What needs to be done:
Using the data below, gather each line that includes the word "unfold".

---------- Exercise materials

(** After the write; [written] is whether the socket took the whole chunk. *)
Definition h2_write_main_done (written : bool) (t : h2_transport) (c : h2_control)
    : h2_transport * h2_control :=
  (if written then t else h2_fail_transport_locked (set_write_failed t), set_busy false c).

(** [h2_drain_output_locked] may return. *)
Definition output_drained (t : h2_transport) (c : h2_control) : bool :=
  (bool_decide (outbound t = []) && bool_decide (flush_pending t = []) && negb (write_busy c))
  || write_failed t.

(** * Handoff operations *)

(** The barrier is on the wire. *)
Definition barrier_passed (t : h2_transport) (c : h2_control) : bool :=
  (writer_paused c && negb (write_busy c) && (pause_after_bytes c =? 0)%nat) || write_failed t.

(** [lupine_handoff_send_control] up to its wait: the failure of the flush, or the
    state in which it waits for the barrier ('A') or for the drain. *)
Definition send_control_begin (nghttp2 : h2_transport -> session_answer) (fuel : nat)
    (command : Z) (checkpoint : list Z) (t : h2_transport) (c : h2_control)
    : option (Z * h2_transport * h2_control) :=
  if (511 <? Z.of_nat (length checkpoint)) then Some (-1, t, c)
  else
    '(result, t) ← h2_flush_pending_locked nghttp2 fuel t;
    Some (if (result =? 0) && negb (transport_failed t) then
            let '(t, c) := h2_queue_process_control_locked command checkpoint (command =? ch_A) t c in
            (0, t, c)
          else (-1, t, c)).

(** The end of its wait; [None] while it goes on. *)
Definition send_control_end (command : Z) (t : h2_transport) (c : h2_control) : option Z :=
  if if command =? ch_A then barrier_passed t c else output_drained t c
  then Some (if write_failed t then -1 else 0) else None.

Definition lupine_handoff_receive_control (t : h2_transport) (c : h2_control)
    : option (option (Z * list Z) * h2_control) :=
  if bool_decide (process_controls c = []) && negb (transport_failed t) then None
  else
    match process_controls c with
    | control :: rest =>
        if transport_failed t then Some (None, c) else Some (Some control, set_controls rest c)
    | [] => Some (None, c)
    end.

Definition lupine_handoff_park_socket (t : h2_transport) (c : h2_control)
    : option (Z * h2_control) :=
  if (negb (socket_parked c) || write_busy c) && negb (transport_failed t) then None
  else Some (if transport_failed t then -1 else 0,
             set_parked LUPINE_INVALID_SOCKET (checkpoint_pending c) (socket_parked c) c).

Definition lupine_handoff_resume_socket (connfd : Z) (t : h2_transport) (c : h2_control)
    : Z * h2_control :=
  if transport_failed t then (-1, c)
  else (0, set_pause false (pause_after_bytes c) (set_parked connfd false false c)).

Definition lupine_handoff_pause_requests (conn_closed : bool) (c : h2_control)
    : Z * h2_control := (if conn_closed then -1 else 0, set_requests_paused true c).

Definition lupine_handoff_resume_requests (c : h2_control) : h2_control :=
  set_requests_paused false c.

(** Whether a request may start: [Some 0], not any more, or it waits. *)
Definition lupine_handoff_request_begin (async_cancelled : bool) (op : Z) (callback : bool)
    (t : h2_transport) (c : h2_control) : option Z :=
  if server t || callback || (op =? LUPINE_HANDOFF_DRAIN_REQUEST) then Some 0
  else if negb (requests_paused c) then Some 0
  else if async_cancelled then Some (-1) else None.

(** What [h2_read_main] does after a batch of frames of a server: a freeze
    request becomes the barrier. *)
Definition read_main_freeze (nghttp2 : h2_transport -> session_answer) (fuel : nat)
    (t : h2_transport) (c : h2_control) : option (h2_transport * h2_control) :=
  if bool_decide (freeze_checkpoint c = []) then Some (t, c)
  else
    '(result, t) ← h2_flush_pending_locked nghttp2 fuel t;
    Some (if result <? 0 then (h2_fail_transport_locked t, c)
          else
            let '(t, c) := h2_queue_process_control_locked ch_B (freeze_checkpoint c) true t c in
            (t, set_freeze [] c)).

(** * Output only grows at its end *)

Definition appends (t t' : h2_transport) : Prop :=
  exists bs, outbound t' = outbound t ++ bs.

Lemma appends_refl t t' : outbound t' = outbound t -> appends t t'.
Proof. intros Heq. exists []. by rewrite Heq, app_nil_r. Qed.

Lemma appends_trans t1 t2 t3 : appends t1 t2 -> appends t2 t3 -> appends t1 t3.
Proof. intros [a Ha] [b Hb]. exists (a ++ b). by rewrite Hb, Ha, app_assoc. Qed.

Lemma session_frame_appends out t ok frames t' :
  session_frame out t = (ok, frames, t') -> appends t t'.
Proof.
  destruct out as [data|id sw stw mf hd]; simpl; [intros [= <- <- <-]; by eexists|].
  repeat case_if; try (intros [= <- <- <-]; by apply appends_refl).
  unfold h2_data_source_read_callback. case_if; intros [= <- <- <-]; [by apply appends_refl|].
  eexists. simpl. done.
Qed.

Lemma session_send_appends plan t ok frames t' :
  session_send plan t = (ok, frames, t') -> appends t t'.
Proof.
  revert t ok frames t'. induction plan as [|out plan IH]; intros t ok frames t' Hs; simpl in Hs.
  { injection Hs as <- <- <-. by apply appends_refl. }
  destruct (session_frame out t) as [[ok1 f1] t1] eqn:Ef. apply session_frame_appends in Ef.
  destruct ok1; [|by injection Hs as <- <- <-].
  destruct (session_send plan t1) as [[ok2 f2] t2] eqn:Er. injection Hs as <- <- <-.
  eapply appends_trans; [done|]. by eapply IH.
Qed.

Lemma flush_session_appends nghttp2 t r frames t' :
  h2_flush_session_locked nghttp2 t = (r, frames, t') -> appends t t'.
Proof.
  unfold h2_flush_session_locked. destruct (session_send _ t) as [[ok fs] t1] eqn:Es.
  intros [= <- <- <-]. by eapply session_send_appends.
Qed.

Lemma pump_appends nghttp2 id t r frames t' :
  h2_pump_stream_locked nghttp2 id t = (r, frames, t') -> appends t t'.
Proof.
  unfold h2_pump_stream_locked. intros Hp.
  repeat case_if_in Hp; try (injection Hp as <- <- <-; by apply appends_refl).
  1, 2: eapply appends_trans; [|by eapply flush_session_appends]; by apply appends_refl.
  by eapply flush_session_appends.
Qed.

Lemma finish_or_flush_appends nghttp2 fuel finish id t r t' :
  finish_or_flush nghttp2 fuel finish id t = Some (r, t') -> appends t t'.
Proof.
  unfold finish_or_flush. intros Hf. destruct (encoder _) as [c|].
  2: { injection Hf as <- <-. by apply appends_refl. }
  destruct (h2_encode_terminal_locked _ _ _ _) as [[re o]|]; [|done]. simpl in Hf.
  case_if_in Hf; [injection Hf as <- <-; by apply appends_refl|].
  destruct (h2_pump_stream_locked _ _ _) as [[rp fs] t2] eqn:Ep. injection Hf as <- <-.
  eapply appends_trans; [|by eapply pump_appends]. by apply appends_refl.
Qed.

Lemma flush_pending_appends nghttp2 fuel t r t' :
  h2_flush_pending_locked nghttp2 fuel t = Some (r, t') -> appends t t'.
Proof.
  unfold h2_flush_pending_locked. intros Hf.
  destruct (flush_streams _ _ _ _ _) as [[rf t1]|] eqn:Ef; [|done]. injection Hf as <- <-.
  cut (appends t t1); [by intros; eapply appends_trans; [|by apply appends_refl]|].
  revert Ef. generalize (flush_pending t). intros ids. generalize 0 as result. revert t.
  induction ids as [|id ids IH]; intros t result Hf; simpl in Hf.
  { injection Hf as <- <-. by apply appends_refl. }
  apply (appends_trans _ (update_out id (set_flush_queued false) t)); [by apply appends_refl|].
  case_if_in Hf; [by eapply IH|].
  destruct (finish_or_flush _ _ _ _ _) as [[rx tx]|] eqn:Ex; [|done]. simpl in Hf.
  eapply appends_trans; [by eapply finish_or_flush_appends|by eapply IH].
Qed.
End Handoff.

(** * The wire *)

(** A requested barrier: what had been produced before it, and its control frame. *)
Record barrier_request := Barrier { before_barrier : list byte; barrier_command : Z; barrier_checkpoint : list Z }.

(** The output up to and with the barrier. *)
Definition cut_bytes (r : barrier_request) : list byte :=
  before_barrier r ++ control_frame (barrier_command r) (barrier_checkpoint r).

(** Where the client's checkpoint thread is: outside a handoff or before its
    acknowledgement, waiting for the barrier, past it, told to go on, with its socket
    parked; or it has given the connection up. *)
Inductive handoff :=
  | HIdle | HWaiting (r : barrier_request) | HPassed (r : barrier_request)
  | HReady (r : barrier_request) | HParked (r : barrier_request) | HClosed.

(** The socket that has to get the byte at [k] of the output: the first one up to the
    barrier of the first handoff, and from there on the one it was replaced by. *)
Fixpoint socket_at (fd : Z) (handoffs : list (barrier_request * Z)) (k : nat) : Z :=
  match handoffs with
  | [] => fd
  | (r, replacement) :: handoffs =>
      if (k <? length (cut_bytes r))%nat then fd else socket_at replacement handoffs k
  end.

Definition current_socket (fd : Z) (handoffs : list (barrier_request * Z)) : Z :=
  match last handoffs with Some (_, replacement) => replacement | None => fd end.

Section WireSteps.
Context `{Zstd} (is_server : bool).

(** The transport with every byte that was written and the socket it was written to, the
    rest of the chunk being written, all output ever produced, the barriers requested,
    the one at which the writer paused, the thread of the handoffs and the handoffs
    completed, each with the socket it went on with. *)
Record wire := Wire {
  wt : h2_transport;
  wc : h2_control;
  sent : list (Z * byte);
  inflight : list byte;
  produced : list byte;
  barriers : list barrier_request;
  paused_at : option barrier_request;
  writer_dead : bool;
  thread : handoff;
  handoffs : list (barrier_request * Z);
}.

Definition new_wire (fd : Z) : wire :=
  Wire (new_transport is_server) (new_control fd) [] [] [] [] None false HIdle [].

Definition with_control (c : h2_control) (w : wire) : wire :=
  Wire (wt w) c (sent w) (inflight w) (produced w) (barriers w) (paused_at w) (writer_dead w) (thread w) (handoffs w).

Definition with_thread (h : handoff) (w : wire) : wire :=
  Wire (wt w) (wc w) (sent w) (inflight w) (produced w) (barriers w) (paused_at w) (writer_dead w) h (handoffs w).

(** A control frame is queued; [pause] makes it a barrier. *)
Definition queue_control (command : Z) (checkpoint : list Z) (pause : bool) (w : wire) : wire :=
  let '(t, c) := h2_queue_process_control_locked command checkpoint pause (wt w) (wc w) in
  Wire t c (sent w) (inflight w) (produced w ++ control_frame command checkpoint)
    (if pause then barriers w ++ [Barrier (produced w) command checkpoint] else barriers w)
    (paused_at w) (writer_dead w) (thread w) (handoffs w).

(** What the checkpoint thread does with a control it receives after its acknowledgement. *)
Definition after_control (r : barrier_request) (command : Z) (checkpoint : list Z) : handoff :=
  if negb (bool_decide (checkpoint = barrier_checkpoint r)) then HClosed
  else if command =? ch_X then HIdle else if command =? ch_C then HReady r else HClosed.

(** [h2_write_socket] reads the transport's descriptor at each write, without the mutex, and
    a write to no socket fails.  The peer commits a checkpoint once, and does not cancel it
    after that ([wire_frame]). *)
Inductive wire_step : wire -> wire -> Prop :=
  | wire_output w t bs : outbound t = outbound (wt w) ++ bs ->
      (transport_failed (wt w) = true -> transport_failed t = true) ->
      wire_step w (Wire t (wc w) (sent w) (inflight w) (produced w ++ bs) (barriers w) (paused_at w) (writer_dead w)
                     (thread w) (handoffs w))
  | wire_control w command checkpoint : wire_step w (queue_control command checkpoint false w)
  | wire_freeze w checkpoint : is_server = true -> wire_step w (queue_control ch_B checkpoint true w)
  | wire_take w nghttp2 fuel t1 bs chunk t c : writer_dead w = false -> write_busy (wc w) = false ->
      h2_flush_pending_locked nghttp2 fuel (wt w) = Some (0, t1) -> outbound t1 = outbound (wt w) ++ bs ->
      h2_write_main_turn nghttp2 fuel (wt w) (wc w) = Some (WriterWrites chunk t c) ->
      wire_step w (Wire t c (sent w) chunk (produced w ++ bs) (barriers w)
                     (if (pause_after_bytes (wc w) =? 0)%nat then paused_at w else last (barriers w)) false
                     (thread w) (handoffs w))
  | wire_write w n : write_busy (wc w) = true -> netfd (wc w) <> LUPINE_INVALID_SOCKET ->
      wire_step w (Wire (wt w) (wc w) (sent w ++ (pair (netfd (wc w)) <$> take n (inflight w))) (drop n (inflight w))
                     (produced w) (barriers w) (paused_at w) (writer_dead w) (thread w) (handoffs w))
  | wire_done w t c : write_busy (wc w) = true -> inflight w = [] -> h2_write_main_done true (wt w) (wc w) = (t, c) ->
      wire_step w (Wire t c (sent w) [] (produced w) (barriers w) (paused_at w) (writer_dead w) (thread w) (handoffs w))
  | wire_failed w t c : write_busy (wc w) = true -> h2_write_main_done false (wt w) (wc w) = (t, c) ->
      wire_step w (Wire t c (sent w) (inflight w) (produced w) (barriers w) (paused_at w) true (thread w) (handoffs w))
  | wire_frame w resumes command checkpoint c : control_payload (wc w) = command :: checkpoint ->
      (command = ch_C \/ command = ch_X -> socket_parked (wc w) = false) ->
      on_control_frame is_server resumes (wc w) = (0, c) -> wire_step w (with_control c w)
  | wire_acknowledge w checkpoint : is_server = false -> thread w = HIdle ->
      wire_step w (with_thread (HWaiting (Barrier (produced w) ch_A checkpoint)) (queue_control ch_A checkpoint true w))
  | wire_passed w r : thread w = HWaiting r -> send_control_end ch_A (wt w) (wc w) = Some 0 ->
      wire_step w (with_thread (HPassed r) w)
  | wire_receive w command checkpoint c h :
      lupine_handoff_receive_control (wt w) (wc w) = Some (Some (command, checkpoint), c) ->
      (thread w = HIdle /\ h = HIdle \/ exists r, thread w = HPassed r /\ h = after_control r command checkpoint) ->
      wire_step w (with_thread h (with_control c w))
  | wire_park w r c : thread w = HReady r -> lupine_handoff_park_socket (wt w) (wc w) = Some (0, c) ->
      wire_step w (with_thread (HParked r) (with_control c w))
  | wire_resume w r connfd c : thread w = HParked r ->
      lupine_handoff_resume_socket connfd (wt w) (wc w) = (0, c) ->
      wire_step w (Wire (wt w) c (sent w) (inflight w) (produced w) (barriers w) (paused_at w) (writer_dead w) HIdle
                     (handoffs w ++ [(r, connfd)]))
  | wire_park_failed w c : lupine_handoff_park_socket (wt w) (wc w) = Some (-1, c) ->
      wire_step w (with_thread HClosed (with_control c w))
  | wire_give_up w : wire_step w (with_thread HClosed w)
  | wire_shutdown w : wire_step w
      (Wire (h2_fail_transport_locked (wt w)) (set_pause false (pause_after_bytes (wc w)) (wc w)) (sent w) (inflight w)
         (produced w) (barriers w) (paused_at w) (writer_dead w) HClosed (handoffs w))
  | wire_other w c : netfd c = netfd (wc w) -> writer_paused c = writer_paused (wc w) ->
      pause_after_bytes c = pause_after_bytes (wc w) -> write_busy c = write_busy (wc w) ->
      socket_parked c = socket_parked (wc w) -> process_controls c = process_controls (wc w) ->
      wire_step w (with_control c w).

--------------------

Result of the task:
  unfold h2_data_source_read_callback. case_if; intros [= <- <- <-]; [by apply appends_refl|].
  unfold h2_flush_session_locked. destruct (session_send _ t) as [[ok fs] t1] eqn:Es.
  unfold h2_pump_stream_locked. intros Hp.
  unfold finish_or_flush. intros Hf. destruct (encoder _) as [c|].
  unfold h2_flush_pending_locked. intros Hf.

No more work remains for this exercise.